**Aim of the task**: Below are some records. Return exactly the lines from the one with "rewrite (@last_cons_default (e" to the one with "if decide (length vars < 2)", and nothing else.

[Stored data entries]
'''

Lemma last_default_irrelevant (a : str) (d d' : char) : a <> [] -> last a d = last a d'.
Proof.
  induction a as [|x a IH]; [contradiction|]. intros _.
  destruct a as [|y a]; [reflexivity|].
  change (last (y :: a) d = last (y :: a) d'). apply IH. discriminate.
Qed.

(** No heading line starts inside a run without line terminators. *)
Lemma matches_scan_skip (t r : str) :
  forall c pos,
    Forall (fun x => not_terminator x = true) (c :: t) ->
    matches_scan (Some c) (t ++ r) pos = matches_scan (Some (last t c)) r (pos + length t).
Proof.
  induction t as [|d t IH]; intros c pos H.
  - simpl. now rewrite Nat.add_0_r.
  - inversion H as [|? ? Hc Ht]; subst.
    change ((d :: t) ++ r) with (d :: t ++ r).
    cbn [matches_scan]. rewrite sectionRegex_at_not_line_start by assumption.
    cbn [app].
    rewrite IH by assumption.
    replace (pos + length (d :: t)) with (S pos + length t) by (simpl; lia).
    do 2 f_equal. destruct t as [|e t]; [reflexivity|].
    rewrite (@last_cons_default (e :: t) d c) by discriminate.
    apply last_default_irrelevant. discriminate.
Qed.
(** The body of the first loop of [printRefIdTest].  [printVars] is neither
    defined in the module nor imported into it: the calls throw a
    [ReferenceError]. *)
Definition checkInstances (st : State) (v : Var) : list Event * option Js.JsError :=
  let vars := varsWithName (variables st) (varName v) in
  if hasSubscripts v then
    if isNonAtoAName (nonAtoANames st) (varName v) then
      if decide (length vars < 2)
      then ([Vlog "ERROR: only one instance of non-apply-to-all array" (varName v)], None)
      else ([], None)
    else
      if decide (1 < length vars)
      then ([Vlog "ERROR: more than one instance of apply-to-all array" (varName v)],
            Some (Js.ReferenceError "printVars"))
      else ([], None)
  else
    if decide (1 < length vars)
    then ([Vlog "ERROR: more than one instance of scalar var" (varName v)],
          Some (Js.ReferenceError "printVars"))
    else ([], None).

(** [checkRefVar(refId)]. *)
Definition checkRefVar (vars : list Var) (r : string) : list Event :=
  match findByRefId vars r with
  | Some _ => []
  | None => [Vlog "ERROR: no var for refId" r]
  end.

(** [printRefIdTest()]. *)
Definition printRefIdTest (st : State) : list Event * option Js.JsError :=
  match forEachLog (checkInstances st) (variables st) with
  | (events, Some e) => (events, Some e)
  | (events, None) =>
      (events ++ concat ((λ v, concat (checkRefVar (variables st) <$> references v)
                               ++ concat (checkRefVar (variables st) <$> initReferences v))
                         <$> variables st), None)
  end.


(** [printRefs(v, indent, stack)] of [printRefGraph]; [None] when the fuel
    runs out.  The record looked up for a reference is [undefined] when no
    record has that refId, and reading its references throws. *)
Fixpoint printRefs (fuel : nat) (vars : list Var) (v : option Var) (indent : nat)
    (stack : list string) : option (list Event * option Js.JsError) :=
  match fuel with
  | 0 => None
  | S fuel' =>
      match v with
      | None => Some ([], Some Js.TypeError)
      | Some v =>
          (fix loop (refs : list string) : option (list Event * option Js.JsError) :=
             match refs with
             | [] => Some ([], None)
             | r :: refs' =>
                 if decide (r ∈ stack) then loop refs'
                 else
                   let line := ConsoleLog (String.concat "" (replicate indent "  ") +:+ r) in
                   match printRefs fuel' vars (findByRefId vars r) (S indent) (stack ++ [r]) with
                   | None => None
                   | Some (events, Some e) => Some (line :: events, Some e)
                   | Some (events, None) =>
                       match loop refs' with
                       | None => None
                       | Some (events', err) => Some (line :: events ++ events', err)
                       end
                   end
             end) (references v)
      end
  end.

'''

**Solution to this exercise**:
    rewrite (@last_cons_default (e :: t) d c) by discriminate.
    apply last_default_irrelevant. discriminate.
Qed.
(** The body of the first loop of [printRefIdTest].  [printVars] is neither
    defined in the module nor imported into it: the calls throw a
    [ReferenceError]. *)
Definition checkInstances (st : State) (v : Var) : list Event * option Js.JsError :=
  let vars := varsWithName (variables st) (varName v) in
  if hasSubscripts v then
    if isNonAtoAName (nonAtoANames st) (varName v) then
      if decide (length vars < 2)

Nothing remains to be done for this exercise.